In the face of 12 interest rate rises in just over a year, the labour market has held remarkably resilient thus far.
In fact, Gilbert pointed out how the unemployment rate actually dropped last month.
"This week the RBA will be hoping for a softer employment number to vindicate their decision to keep rates on hold," he said.
"A slowing of the labour market would be welcomed by investors, with that data likely to reaffirm that the RBA may be done with raising rates after August."
2. Updates from mining giants
As something like a preview of the August reporting season, mining companies BHP Group Ltd (ASX: BHP) and Rio Tinto Ltd (ASX: RIO) will provide operational updates on Thursday and Tuesday respectively.

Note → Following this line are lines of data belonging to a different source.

(** X18.  PoolTogether's [get] (Polygon and Ethereum alike) makes one
    [balanceOf] read on the prize pool and never throws; neither [get]
    nor the functions it calls write to the console themselves (an
    abandoned read leaves the error line of [query], and nothing
    else).  When the read is abandoned or not positive the result
    is the empty array: no token is built, no further contract is read
    and the price resolver is not called.  Otherwise the result is
    exactly one token: USDC, with the status 'staked', located in
    'pooltogether', owned by the wallet, its balance the deposit
    divided by [10^decimals] for the decimals resolved for USDC. *)
Theorem PoolTogether_get_reports_the_deposit
    (W : World) (chain : EVMChain) (poolV4 usdc wallet : Address) (s : Store) :
  exists found s',
    PoolTogether.get W chain poolV4 usdc wallet s = (Ok found, s')
    /\ consoleLog s' = consoleLog s
    /\ match onchain W chain poolV4 (m_balanceOf wallet) with
       | Some z =>
           if (0 <? z)%Z then
             exists tok,
               found = [IsToken tok]
               /\ t_type tok = ty_token
               /\ t_location tok = "pooltogether"
               /\ t_status tok = st_staked
               /\ t_owner tok = wallet
               /\ t_address tok = usdc
               /\ t_balance tok
                  = num_div (ofZ z) (pow10 (tokenDecimals W chain usdc))
               /\ queryTrace s' = queryTrace s ++
                    readOf chain poolV4 minABI (m_balanceOf wallet)
                    :: tokenInfoReads W chain usdc
           else
             found = []
             /\ queryTrace s' = queryTrace s ++
                  [readOf chain poolV4 minABI (m_balanceOf wallet)]
             /\ priceCache s' = priceCache s
       | None =>
           found = []
           /\ queryTrace s' = queryTrace s ++
                [readOf chain poolV4 minABI (m_balanceOf wallet)]
           /\ priceCache s' = priceCache s
       end.
Proof.
  destruct (single_position W chain PoolTogether.project st_staked usdc wallet
              (query W chain poolV4 minABI (m_balanceOf wallet)) s _ _ eq_refl)
    as (found & s' & Hrun & Hlog & Hcase).
  exists found, s'.
  unfold PoolTogether.get, handlerGet, PoolTogether.getPoolBalanceV4.
  cbn [tryPushAll]. rewrite Hrun. cbn [tryPushAll app].
  split; [reflexivity|]. split; [exact Hlog|].
  destruct (onchain W chain poolV4 (m_balanceOf wallet)) as [z|];
    [destruct (0 <? z)%Z|].
  - destruct Hcase as (tok & Hf & Hty & Hloc & Hst & Hown & Haddr & Hbal & Htr).
    exists tok. rewrite Htr. cbn [queryTrace]. rewrite <- app_assoc.
    repeat split; assumption.
  - destruct Hcase as [-> ->]. repeat split.
  - destruct Hcase as [-> ->]. repeat split.
Qed.
(** * librle: Return Link Encapsulation

    A shallow embedding of the context, transmitter, encapsulation and
    reassembly code of librle, and the properties of the specification
    that can be settled on it.

    Conventions.  A C integer of width [w] is a [Z] and every store into
    such an object is written with its wrap-around ([wrap w]).  Byte
    buffers are lists of [Z].  A C array indexed by a fragment id is a
    function from [nat].  The [printf] diagnostics of rle_ctx.c and
    encap.c are returned as a list of [diagnostic] values; the traces of
    the [PRINT], [RLE_DEBUG], [RLE_WARN] and [RLE_ERR] macros, which are
    defined outside the sources, are not represented.  Taking and
    releasing [ctx_mutex] has no effect in this sequential model and is
    not represented either. *)

From Stdlib Require Import ZArith List Bool Lia.
Import ListNotations.
Local Open Scope Z_scope.

(** ** Machine integers *)

Definition wrap (w x : Z) : Z := x mod 2 ^ w.

Definition uint8 (x : Z) : Z := wrap 8 x.
Definition uint16 (x : Z) : Z := wrap 16 x.
Definition uint32 (x : Z) : Z := wrap 32 x.
Definition uint64 (x : Z) : Z := wrap 64 x.

(** ** constants.h

    Modelled from the spec: constants.h is not among the sources.  The
    specification fixes eight fragment-id contexts (ids 0..7) and a
    maximal SDU of 4088 bytes, the bound test_encap_too_big takes from
    RLE_MAX_PDU_SIZE. *)

Definition RLE_MAX_FRAG_NUMBER : nat := 8.
Definition RLE_MAX_FRAG_ID : Z := 7.
Definition RLE_MAX_PDU_SIZE : Z := 4088.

"Both have struggled in the last three months, with shares down around 5% in both instances in part due to China's ailing property market," said Gilbert.
"Iron ore prices, however, have picked up in the last week with more hope that China may begin to deliver the economic aid it badly needs."

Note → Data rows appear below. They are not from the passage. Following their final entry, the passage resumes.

Lemma inbox_cache_is_per_base_url_witness :
  fst (loadCachedInbox (P := cachingPlatform) "https://git.example/"
         (snd (saveCachedInbox (P := cachingPlatform) "https://other.example/"
                 samplePayload cachedApp)))
  = fst (loadCachedInbox (P := cachingPlatform) "https://git.example/" cachedApp)
  /\ fst (loadCachedInbox (P := cachingPlatform) "https://git.example/"
            (snd (clearCachedInbox (P := cachingPlatform) "https://other.example/"
                    cachedApp)))
     = fst (loadCachedInbox (P := cachingPlatform) "https://git.example/" cachedApp).
Proof.
  apply (inbox_cache_is_per_base_url (P := cachingPlatform) "https://other.example/"
           "https://git.example/" samplePayload cachedApp).
  simpl. discriminate.
Defined.

Lemma fresh_cache_answers_without_network_witness :
  exists a',
    refreshInbox (P := cachingPlatform) (server := sampleServer) 5
      (Some "https://git.example/") (Some "tok") 60 false cachedApp
    = (Returned tt, a')
    /\ requests (app_net a') = requests (app_net cachedApp)
    /\ storage a' = storage cachedApp
    /\ toasts a' = toasts cachedApp
    /\ createdPulls (view a') = payload_created samplePayload
    /\ reviewRequestedPulls (view a') = payload_reviewRequested samplePayload
    /\ isLoading (view a') = false
    /\ errorMessage (view a') = None.
Proof.
  apply (fresh_cache_answers_without_network (P := cachingPlatform)
           (server := sampleServer) 5 "https://git.example/" "tok" 60 cachedApp
           samplePayload 1700000000005); vm_compute; reflexivity.
Defined.

Lemma empty_cache_refresh_is_a_forced_one_witness :
  let forced := refreshInbox (P := cachingPlatform) (server := sampleServer) 5
                  (Some "https://git.example/") (Some "tok") 60 true blankApp in
  refreshInbox (P := cachingPlatform) (server := sampleServer) 5
    (Some "https://git.example/") (Some "tok") 60 false blankApp
  = (fst forced,
     with_reads [prCacheKey (P := cachingPlatform) "https://git.example/";
                 prCacheTimeKey (P := cachingPlatform) "https://git.example/"]
       (snd forced)).
Proof.
  apply (empty_cache_refresh_is_a_forced_one (P := cachingPlatform)
           (server := sampleServer) 5 "https://git.example/" "tok" 60 blankApp);
    vm_compute; reflexivity.
Defined.

Lemma returned_debug_agrees_with_result_witness :
  exists result,
    sampleOutcome = Returned result
    /\ createdCount (debug result) = Some (length (created result))
    /\ reviewRequestedCount (debug result) = Some (length (reviewRequested result))
    /\ startedAt (debug result) = 1700000000000%Z
    /\ finishedAt (debug result) <> None
    /\ ((usedGlobalEndpoints (debug result) = Some true
         /\ fallbackUsed (debug result) = Some false
         /\ errors (debug result) = [])
        \/ (usedGlobalEndpoints (debug result) = Some false
            /\ fallbackUsed (debug result) = Some true
            /\ dbg_currentUser (debug result) <> None
            /\ repoCount (debug result) <> None
            /\ dbg_perRepoFailures (debug result) <> None)).
Proof.
  assert (Hfetch : fetchPullRequestInbox (P := samplePlatform) (server := sampleServer)
                     5 "https://git.example/" "tok" emptyNet
                   = (sampleOutcome, sampleNet)) by (vm_compute; reflexivity).
  unfold sampleOutcome in *. eexists. split; [reflexivity|].
  exact (returned_debug_agrees_with_result (P := samplePlatform)
           (server := sampleServer) 5 "https://git.example/" "tok" emptyNet sampleNet
           _ Hfetch).
Defined.

Lemma recent_and_other_repos_partition_witness :
  let filtered := filteredRepos (R := sampleRuntime) "  ACME " sampleRepos in
  recentRepos sampleUsage filtered
    ++ otherRepos (R := sampleRuntime) sampleUsage filtered ≡ₚ filtered
  /\ filtered ⊆+ sampleRepos
  /\ (length (recentRepos sampleUsage filtered) <= 4)%nat
  /\ Forall (fun repo => Js.truthy_num (usageOf sampleUsage repo) = true)
       (recentRepos sampleUsage filtered)
  /\ forall recent other,
       recent ∈ recentRepos sampleUsage filtered ->
       other ∈ otherRepos (R := sampleRuntime) sampleUsage filtered ->
       Js.truthy_num (usageOf sampleUsage other) = true ->
       (lastUsed sampleUsage other <= lastUsed sampleUsage recent)%Z.
Proof.
  apply (recent_and_other_repos_partition (R := sampleRuntime) sampleUsage "  ACME "
           sampleRepos).
  apply (bool_decide_unpack _). vm_compute. exact I.
Defined.

Lemma opened_repository_comes_first_witness :
  exists next a' first rest,
    handleRecordUsage (P := samplePlatform) (R := sampleRuntime) sampleUsage
      (repo_id repoLib) repoCommandApp = (Returned next, a')
    /\ storage a' !! USAGE_KEY = Some (stringify_usage (Runtime := sampleRuntime) next)
    /\ usageOf next repoLib = Some 1700000000000%Z
    /\ recentRepos next sampleRepos = first :: rest
    /\ repo_id first = repo_id repoLib.
Proof.
  apply (opened_repository_comes_first (P := samplePlatform) (R := sampleRuntime)
           sampleUsage repoLib sampleRepos repoCommandApp).
  - unfold sampleRepos. set_solver.
  - vm_compute. reflexivity.
  - intros key used Hused. unfold sampleUsage in Hused.
    apply lookup_insert_Some in Hused as [[_ <-]|[_ Hused]]; [vm_compute; reflexivity|].
    apply lookup_singleton_Some in Hused as [_ <-]. vm_compute. reflexivity.
Defined.

Lemma repos_cache_round_trip_witness :
  exists a1,
    saveCachedRepos (P := cachingPlatform) [repoApp; repoLib] repoCommandApp
    = (Returned tt, a1)
    /\ fst (loadCachedRepos (P := cachingPlatform) a1)
       = Returned (Some [repoApp; repoLib], Some 1700000000000%Z).
Proof.
  apply (repos_cache_round_trip (P := cachingPlatform) [repoApp; repoLib]
           repoCommandApp); vm_compute; reflexivity.
Defined.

The real meaty data will come next month, but investors will still want to take note of the output numbers from these resources giants this week.

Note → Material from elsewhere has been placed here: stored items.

(** [Image.new(mode, (w, h), color)].  Pillow rejects a negative dimension
    ([ValueError]), one that does not fit a C int ([OverflowError]) and a
    width above [INT_MAX / 4 - 1] = 536870910 ([MemoryError]).  Below that
    limit the allocation is taken to succeed: running out of memory is not
    modelled. *)
Definition Image_new (m : mode) (size : Z * Z) (c : color) : M ref :=
  let '(w, h) := size in
  if (w <? 0) || (h <? 0) then raise ValueError
  else if (2 ^ 31 <=? w) || (2 ^ 31 <=? h) then raise OverflowError
  else if (2 ^ 31 - 1) / 4 - 1 <? w then raise MemoryError
  else alloc (New m w h c).

(** [ImageDraw.Draw(im)]: the handle draws into the object [im] names at
    the time of the call. *)
Definition ImageDraw_Draw (im : ref) : M ref :=
  _ ← content im; mret im.

(** [d.ellipse(box, fill=, outline=, width=)].  Pillow's checks of the
    arguments (a box with [x1 < x0] or [y1 < y0]) are not modelled: the
    model describes the calls Pillow accepts. *)
Definition ellipse (d : ref) (box : list Py.num)
    (fill outline : option color) (width : Z) : M unit :=
  update d (fun im => DrawEllipse im box fill outline width).

(** [d.rounded_rectangle(box, radius=, fill=, outline=, width=)], with the
    same proviso. *)
Definition rounded_rectangle (d : ref) (box : list Py.num) (radius : Z)
    (fill outline : option color) (width : Z) : M unit :=
  update d (fun im => DrawRoundedRectangle im box radius fill outline width).

(** [im.filter(ImageFilter.GaussianBlur(radius))]: a new image object. *)
Definition filter_GaussianBlur (im : ref) (radius : Z) : M ref :=
  c ← content im; alloc (GaussianBlur radius c).

(** [Image.eval(im, f)]: Pillow tabulates [f] on 0..255, repeats the table
    once per band and maps the image through it; a new image object. *)
Definition Image_eval (im : ref) (f : Z -> Z) : M ref :=
  c ← content im;
  let table := map f (map Z.of_nat (seq 0 256)) in
  alloc (Point (mjoin (replicate (Z.to_nat (bands (mode_of c))) table)) c).

(** [im.alpha_composite(src, dest)]: in place on [im]. *)
Definition alpha_composite (im src : ref) (dest : Z * Z) : M unit :=
  s ← content src; update im (fun c => AlphaComposite c s dest).

(** [Image.composite(im1, im2, mask)]: a new image object. *)
Definition Image_composite (im1 im2 mask : ref) : M ref :=
  c1 ← content im1; c2 ← content im2; cm ← content mask;
  alloc (Composite c1 c2 cm).

(** [im.putalpha(alpha)]: in place on [im]. *)
Definition putalpha (im alpha : ref) : M unit :=
  a ← content alpha; update im (fun c => PutAlpha c a).

Definition store_file (path : string) (f : file) : M unit := fun w =>
  Ok tt (World (heap w) (<[path := f]> (disk w))).

(** [im.save(path)] and [im.save(path, format="ICO", sizes=...)]. *)
Definition save (im : ref) (path : string) (fmt : format)
    (sizes : option (list (Z * Z))) : M unit :=
  c ← content im; store_file path (ImageFile fmt c sizes).

(** [Image.open(path)]: PNG is lossless, so the image read back is the one
    saved. *)
Definition Image_open (path : string) : M ref := fun w =>
  match disk w !! path with
  | None => Raise FileNotFoundError
  | Some (ImageFile PNG c _) => alloc c w
  | Some _ => Raise UnidentifiedImageError
  end.

(** [path.write_text(text)]. *)
Definition write_text (path : string) (t : text) : M unit :=
  store_file path (TextFile t).

Definition empty_world : world := World [] ∅.

End Pillow.

(** ** The script *)
Module Favicons.
Import Pillow.

(** [OUT = ROOT / "assets" / "favicon"]; paths are relative to [ROOT]. *)
Definition OUT : string := "assets/favicon".

(** [OUT / name]. *)
Definition in_out (name : string) : string := OUT +:+ "/" +:+ name.

Definition FG : color := [233; 238; 242; 255].
Definition OUTL : color := [7; 10; 19; 255].
Definition EYES : color := [15; 18; 24; 255].
Definition RINGC : color := [20; 255; 236; 230].
Definition CARD : color := [11; 14; 18; 255].

Definition draw_mushroom (d : ref) (cx cy s : Py.float)
    (with_eyes : bool) (outline_px : Z) : M unit :=
  (* Cap *)
  let cap_w := (#184 * s)%py in
  let cap_h := (#136 * s)%py in
  let cap_box :=
    [Py.Float (cx - cap_w / #2)%py; Py.Float (cy - #38 * s - cap_h / #2)%py;
     Py.Float (cx + cap_w / #2)%py; Py.Float (cy - #38 * s + cap_h / #2)%py] in
  (if Py.truthy outline_px
   then ellipse d cap_box None (Some OUTL) outline_px
   else mret tt);;
  ellipse d cap_box (Some FG) None 1;;
  (* Stem *)
  let stem_w := (#72 * s)%py in
  let stem_h := (#96 * s)%py in
  let stem_box :=
    [Py.Float (cx - stem_w / #2)%py; Py.Float (cy - #6 * s)%py;
     Py.Float (cx + stem_w / #2)%py; Py.Float (cy - #6 * s + stem_h)%py] in
  let r := Py.int (#18 * s)%py in
  (if Py.truthy outline_px
   then rounded_rectangle d stem_box r None (Some OUTL) outline_px
   else mret tt);;
  rounded_rectangle d stem_box r (Some FG) None 1;;
  (* Eyes *)
  if with_eyes then
    let er := (#4 * s)%py in
    ellipse d
      [Py.Float (cx - #16 * s - er)%py; Py.Float (cy + #22 * s - er)%py;
       Py.Float (cx - #16 * s + er)%py; Py.Float (cy + #22 * s + er)%py]
      (Some EYES) None 1;;
    ellipse d
      [Py.Float (cx + #16 * s - er)%py; Py.Float (cy + #22 * s - er)%py;
       Py.Float (cx + #16 * s + er)%py; Py.Float (cy + #22 * s + er)%py]
      (Some EYES) None 1
  else mret tt.

Definition render_icon (size : Z) (ring : bool) : M ref :=
  im ← Image_new RGBA (size, size) [0; 0; 0; 0];
  d ← ImageDraw_Draw im;
  let s := (#size / Py.lit 256 1)%py in
  let cx := (#size / #2)%py in
  let cy := cx in
  (* Optional teal ring: [im] is rebound to the blurred copy, [d] is not *)
  im ← (if ring then
          let pad := Py.int (#size * Py.lit 9 100)%py in
          let width := Z.max 2 (Py.int (#size * Py.lit 8 100)%py) in
          ellipse d [Py.Int pad; Py.Int pad;
                     Py.Int (size - pad); Py.Int (size - pad)]
            None (Some RINGC) width;;
          filter_GaussianBlur im
            (Z.max 0 (Py.int (#size * Py.lit 4 1000)%py))
        else mret im);
  (* Soft shadow *)
  sh ← Image_new RGBA (size, size) [0; 0; 0; 0];
  ds ← ImageDraw_Draw sh;
  draw_mushroom ds cx cy s false 0;;
  sh ← filter_GaussianBlur sh (Z.max 1 (Py.int (#size * Py.lit 3 100)%py));
  sh ← Image_eval sh (fun p => Py.int (#p * Py.lit 22 100)%py);
  alpha_composite im sh (0, 0);;
  (* Outline for tiny sizes *)
  let '(outline_px, eyes) :=
    if size <=? 32 then ((if 24 <=? size then 2 else 1), false)
    else if size <? 48 then (1, false)
    else (0, true) in
  draw_mushroom d cx cy s eyes outline_px;;
  mret im.

Definition apple_icon (size : Z) : M ref :=
  card ← Image_new RGBA (size, size) CARD;
  m ← Image_new L (size, size) [0];
  dm ← ImageDraw_Draw m;
  ellipse dm
    [Py.Int (- Py.int (#size * Py.lit 2 10)%py);
     Py.Int (- Py.int (#size * Py.lit 2 10)%py);
     Py.Int (Py.int (#size * Py.lit 12 10)%py);
     Py.Int (Py.int (#size * Py.lit 12 10)%py)]
    (Some [255]) None 1;;
  m ← filter_GaussianBlur m (Py.int (#size * Py.lit 12 100)%py);
  tint ← Image_new RGBA (size, size) [16; 22; 30; 255];
  lifted ← Image_composite tint card m;
  g ← render_icon (Py.int (#size * Py.lit 70 100)%py) true;
  out ← Image_new RGBA (size, size) CARD;
  alpha_composite out lifted (0, 0);;
  alpha_composite out g
    (Py.int (#size * Py.lit 15 100)%py, Py.int (#size * Py.lit 15 100)%py);;
  rr ← Image_new L (size, size) [0];
  dr ← ImageDraw_Draw rr;
  rounded_rectangle dr [Py.Int 0; Py.Int 0; Py.Int size; Py.Int size]
    (Py.int (#size * Py.lit 22 100)%py) (Some [255]) None 1;;
  putalpha out rr;;
  mret out.

(** [for x in xs: body(x)]. *)
Fixpoint for_each {A} (xs : list A) (body : A -> M unit) : M unit :=
  match xs with
  | [] => mret tt
  | x :: xs' => body x;; for_each xs' body
  end.

(** The script's text literals use double quotes throughout and no
    apostrophe; they are written here with apostrophes and converted. *)
Fixpoint dquote (s : string) : string :=
  match s with
  | EmptyString => EmptyString
  | String c s' =>
      String (if Ascii.eqb c "'"%char then "034"%char else c) (dquote s')
  end.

"[There's] potential commentary from management teams about China's tepid recovery and how they see the current landscape."
3. Tesla and Netflix quarterly earnings
Two US stocks that are wildly popular with Australian investors will both be revealing their latest performance figures on Thursday morning Australian time.
Tesla Inc (NASDAQ: TSLA)'s record vehicle deliveries in the quarter ending June have set high expectations for the coming financial update.
"With shares climbing by 120% this year, there's little margin for error, and it will be margins that the street will focus on," said Gilbert.
"Tesla's impressive automotive margins have been falling as of late, and more so in 2023, with significant price cuts across its range."
A margin below 20% might deflate the stock.
"Investors should be prepared for it, given that Musk has said the business will focus on growth over profit."
A "solid" performance in the March quarter was seen as a turnaround for Netflix Inc (NASDAQ: NFLX), with the share price up more than 52% year to date.
This week's numbers could build on that substantially.
"Netflix is expected to add 1.9 million new subscribers, a far cry from the 1 million loss of subscribers in the same period last year," said Gilbert.
"The pick-up is thanks to the rollout of its ad-based tier and its password policies beginning to pay dividends. Revenue growth will be in focus after stalling in the last few years, but a strong print would set up the framework for a solid second half of the year."